London Stock Exchange chairman Donald Brydon on Tuesday won shareholder backing to keep his job after an activist investor demanded his removal following the contested departure of CEO Xavier Rolet. Shareholders of the London Stock Exchange Group (LSEG) voted 79 percent in favor of Brydon staying on.

“The Board and I welcome the stability that this gives the Group,” Brydon said in a statement following the result. “The recruitment process for a new CEO is underway and we will update our shareholders in due course.” The vote came after The Children’s Investment Master Fund (TCI) demanded Brydon’s immediate departure, accusing the chairman of having a role in Rolet’s recent departure.

Rolet left his post last month, bringing forward a planned departure after blaming “unwelcome publicity” surrounding talk that he had been forced to step down. Around the same time Brydon, who is accused of forcing Rolet out in a reported boardroom struggle, said he would not put himself forward in 2019 for re-election as chairman. But TCI deemed this insufficient and demanded Brydon step down immediately, leading to Tuesday’s exceptional vote.

Qatar, the largest investor in the LSEG along with US asset manager BlackRock, threw its support behind Brydon before the vote. A source close to the Qatar Investment Authority sovereign fund had told News agents it would support Brydon out of fear that losing both a chief executive and chairman so close together could destabilize the LSEG, which also owns the Milan stock exchange.

That came after the LSEG board backed Brydon unanimously in a letter last month, in which it expressed a “strong preference” for his “invaluable skills and experience”. Qatar and BlackRock each hold about 10 percent of LSEG, while TCI has a five percent stake. Meanwhile, following Rolet’s departure the LSEG appointed its chief financial officer David Warren as interim CEO.
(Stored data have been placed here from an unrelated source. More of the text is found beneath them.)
(** * XmlFactory: path-addressed construction of XML trees

    A shallow embedding of [xml_factory/_xml_factory.py].

    Python objects have identity and are mutated in place, so the tree is
    kept in a store of elements addressed by references; a facade holds a
    reference, never a copy.  Every method is a computation over the store
    that either returns a value or raises, and the store survives a raise.

    The tree representation ([xml.etree.ElementTree]) is a collaborator of
    the program.  It is modelled by what the program uses of it:
    [Element(tag)], [SubElement(parent, tag)], [parent.find(path)] and the
    assignments to [attrib] and [text].  [find] reads its argument as an
    ElementPath expression.  For a tag name it answers the first direct
    child, in document order, with that tag; [.] is the element itself,
    [*] its first child and [..] nothing.  Every other expression
    (predicates, wildcards in braces, prefixes, blanks, the empty string)
    is left to a parameter that stands for the rest of ElementPath and may
    answer an element, nothing, or raise.

    [Write] only opens a file around [GetContents] and is left out. *)

From Stdlib Require Import String Ascii List ZArith Lia Bool.
From stdpp Require Import base option list gmap strings pretty.

Local Open Scope string_scope.
Local Open Scope list_scope.

(** ** Python strings *)

Module PyStr.

(** ['c' in s] for a one-character needle. *)
Fixpoint contains (c : ascii) (s : string) : bool :=
  match s with
  | EmptyString => false
  | String a rest => if Ascii.eqb a c then true else contains c rest
  end.

(** [s.count(c)]: how many times the character occurs. *)
Fixpoint count (c : ascii) (s : string) : nat :=
  match s with
  | EmptyString => 0
  | String a rest => (if Ascii.eqb a c then 1 else 0) + count c rest
  end.

(** A character of a plain tag name: a letter, a digit, [_] or [-].  None
    of them means anything to ElementPath. *)
Definition is_name_char (a : ascii) : bool :=
  let n := nat_of_ascii a in
  (((48 <=? n) && (n <=? 57)) || ((65 <=? n) && (n <=? 90))
   || ((97 <=? n) && (n <=? 122)) || (n =? 95) || (n =? 45))%nat.

Fixpoint name_chars (s : string) : bool :=
  match s with
  | EmptyString => true
  | String a rest => is_name_char a && name_chars rest
  end.

(** A plain tag name: not empty, and name characters only. *)
Definition is_tag_name (s : string) : bool :=
  match s with
  | EmptyString => false
  | String _ _ => name_chars s
  end.

(** [s.endswith(c)] for a one-character suffix. *)
Fixpoint endswith (s : string) (c : ascii) : bool :=
  match s with
  | EmptyString => false
  | String a EmptyString => Ascii.eqb a c
  | String _ rest => endswith rest c
  end.

(** [s[:-1]]: all but the last character (empty stays empty). *)
Fixpoint drop_last (s : string) : string :=
  match s with
  | EmptyString => EmptyString
  | String _ EmptyString => EmptyString
  | String a rest => String a (drop_last rest)
  end.

(** [s.split(sep)] for a one-character separator: never empty, and the
    empty string splits into one empty part. *)
Fixpoint split (sep : ascii) (s : string) : list string :=
  match s with
  | EmptyString => [EmptyString]
  | String a rest =>
      if Ascii.eqb a sep then EmptyString :: split sep rest
      else match split sep rest with
           | [] => [String a EmptyString]
           | p :: ps => String a p :: ps
           end
  end.

(** [s.rsplit(sep)] with no [maxsplit]: every separator is a cut, so the
    parts are those of [split]. *)
Definition rsplit (sep : ascii) (s : string) : list string := split sep s.

End PyStr.

(** ** Values and their string form *)

Inductive PyValue : Type :=
| PyString (s : string)
| PyInt (z : Z)
| PyBool (b : bool)
| PyNone.

(** [str(value)], which is also [six.text_type(value)] under Python 3. *)
Definition str (v : PyValue) : string :=
  match v with
  | PyString s => s
  | PyInt z => pretty z
  | PyBool true => "True"
  | PyBool false => "False"
  | PyNone => "None"
  end.

(** ** The element store *)

Abbreviation ref := nat.

Record Element : Type := mkElement {
  tag : string;
  children : list ref;
  attrib : gmap string string;
  text : option string
}.

Abbreviation Store := (list Element).

Definition with_children (e : Element) (cs : list ref) : Element :=
  mkElement (tag e) cs (attrib e) (text e).

Definition with_attrib (e : Element) (a : gmap string string) : Element :=
  mkElement (tag e) (children e) a (text e).

Definition with_text (e : Element) (t : option string) : Element :=
  mkElement (tag e) (children e) (attrib e) t.

(** ** Computations: state passing with exceptions *)

Inductive Exception : Type :=
| TypeError | ValueError | AssertionError | SyntaxError.

Inductive Result (A : Type) : Type :=
| Ok (a : A)
| Raise (e : Exception).
Arguments Ok {A} a.
Arguments Raise {A} e.

Definition M (A : Type) : Type := Store -> Result A * Store.

Definition ret {A} (a : A) : M A := fun s => (Ok a, s).

Definition raise {A} (e : Exception) : M A := fun s => (Raise e, s).

Definition bind {A B} (m : M A) (k : A -> M B) : M B :=
  fun s => match m s with
           | (Ok a, s') => k a s'
           | (Raise e, s') => (Raise e, s')
           end.

Notation "'do' x <- m ; k" := (bind m (fun x => k))
  (at level 10, x name, m at level 100, k at level 200).

(** ** The tree collaborator *)

(** The rest of ElementPath: what [find] answers, from an element of the
    store, for an expression that is neither a tag name nor one of [.],
    [*] and [..].  A malformed expression raises ([SyntaxError], or
    [TypeError] for a predicate left open). *)
Definition ElementPath := Store -> ref -> string -> Result (option ref).

Module ElementTree.

(** [ElementTree.Element(tag)]: a fresh element with no children, no
    attributes and no text; its reference is the next free slot. *)
Definition new_Element (t : string) : M ref :=
  fun s => (Ok (length s), s ++ [mkElement t [] ∅ None]).

(** [parent.append(child)]. *)
Definition append (parent child : ref) : M unit :=
  fun s => match s !! parent with
           | Some e => (Ok tt, <[parent := with_children e (children e ++ [child])]> s)
           | None => (Ok tt, s)
           end.

(** [ElementTree.SubElement(parent, tag)]. *)
Definition SubElement (parent : ref) (t : string) : M ref :=
  do r <- new_Element t;
  do _ <- append parent r;
  ret r.

(** First reference of [cs] that holds an element tagged [t]. *)
Fixpoint first_tagged (s : Store) (t : string) (cs : list ref) : option ref :=
  match cs with
  | [] => None
  | c :: rest =>
      match s !! c with
      | Some e => if String.eqb (tag e) t then Some c else first_tagged s t rest
      | None => first_tagged s t rest
      end
  end.

(** First reference of [cs] that holds an element. *)
Fixpoint first_element (s : Store) (cs : list ref) : option ref :=
  match cs with
  | [] => None
  | c :: rest =>
      match s !! c with
      | Some _ => Some c
      | None => first_element s rest
      end
  end.

(** [parent.find(path)]; [None] is Python's [None].  The store is only
    read.  [..] asks for a parent inside the subtree that is searched,
    which the element searched from does not have in a tree.  An answer
    is always an element of the tree. *)
Definition find (xpath : ElementPath) (parent : ref) (path : string)
  : M (option ref) :=
  fun s =>
    match s !! parent with
    | None => (Ok None, s)
    | Some e =>
        if PyStr.is_tag_name path then (Ok (first_tagged s path (children e)), s)
        else if String.eqb path "." then (Ok (Some parent), s)
        else if String.eqb path "*" then (Ok (first_element s (children e)), s)
        else if String.eqb path ".." then (Ok None, s)
        else match xpath s parent path with
             | Ok (Some r) =>
                 match s !! r with
                 | Some _ => (Ok (Some r), s)
                 | None => (Ok None, s)
                 end
             | Ok None => (Ok None, s)
             | Raise x => (Raise x, s)
             end
    end.

(** [element.attrib[name] = value]. *)
Definition set_attrib (r : ref) (name value : string) : M unit :=
  fun s => match s !! r with
           | Some e => (Ok tt, <[r := with_attrib e (<[name := value]> (attrib e))]> s)
           | None => (Ok tt, s)
           end.

(** [element.text = value]. *)
Definition set_text (r : ref) (value : string) : M unit :=
  fun s => match s !! r with
           | Some e => (Ok tt, <[r := with_text e (Some value)]> s)
           | None => (Ok tt, s)
           end.

End ElementTree.

(** ** Output streams and the pretty-printer *)

(** A text stream is what has been written to it so far. *)
Definition Stream := string.

(** [io.StringIO()] and [oss.getvalue()]. *)
Definition StringIO : Stream := "".
Definition getvalue (oss : Stream) : string := oss.

(** [oss.write(data)]. *)
Definition Stream_write (oss : Stream) (data : string) : M Stream :=
  ret (oss ++ data)%string.

Definition quote : string := String "034"%char "".
Definition newline : string := String "010"%char "".

(** The literal of [Print]: the XML declaration and a line feed. *)
Definition xml_declaration : string :=
  ("<?xml version=" ++ quote ++ "1.0" ++ quote ++ " ?>" ++ newline)%string.

(** The text that the pretty-printer produces for the tree below an
    element. *)
Definition PrettyPrinter := Store -> ref -> string.

(** Modelled from the spec: [_pretty_xml.WritePrettyXMLElement] is not
    among the sources.  The spec gives it as a function of an output stream
    and an element that writes the indented XML text of the tree rooted
    there; the layout is left to it.  It is taken as a rendering [render]
    that reads the tree and writes its text at the end of the stream. *)
Definition WritePrettyXMLElement (render : PrettyPrinter)
    (oss : Stream) (element : ref) : M Stream :=
  fun s => Stream_write oss (render s element) s.

(** ** The facade *)

Record XmlFactory : Type := mkXmlFactory { root : ref }.

(** What a caller may pass as [root_element]. *)
Inductive RootArg : Type :=
| ArgValue (v : PyValue)
| ArgElement (r : ref).

Module Factory.

(** [XmlFactory.__init__]. *)
Definition __init__ (root_element : RootArg) : M XmlFactory :=
  match root_element with
  | ArgValue (PyString t) =>
      do r <- ElementTree.new_Element t;
      ret (mkXmlFactory r)
  | ArgElement r => ret (mkXmlFactory r)
  | ArgValue _ => raise TypeError
  end.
Under Rolet’s stewardship, the company’s market value has rocketed in value, while he oversaw the purchase of US asset manager Russell and the British clearing house LCH.Clearnet. But also on his watch, the LSEG failed to merge with the Toronto stock exchange and Germany’s Deutsche Boerse. The EU in March blocked a proposed blockbuster tie-up of the London and Frankfurt stock markets owing to competition concerns and fallout from Brexit.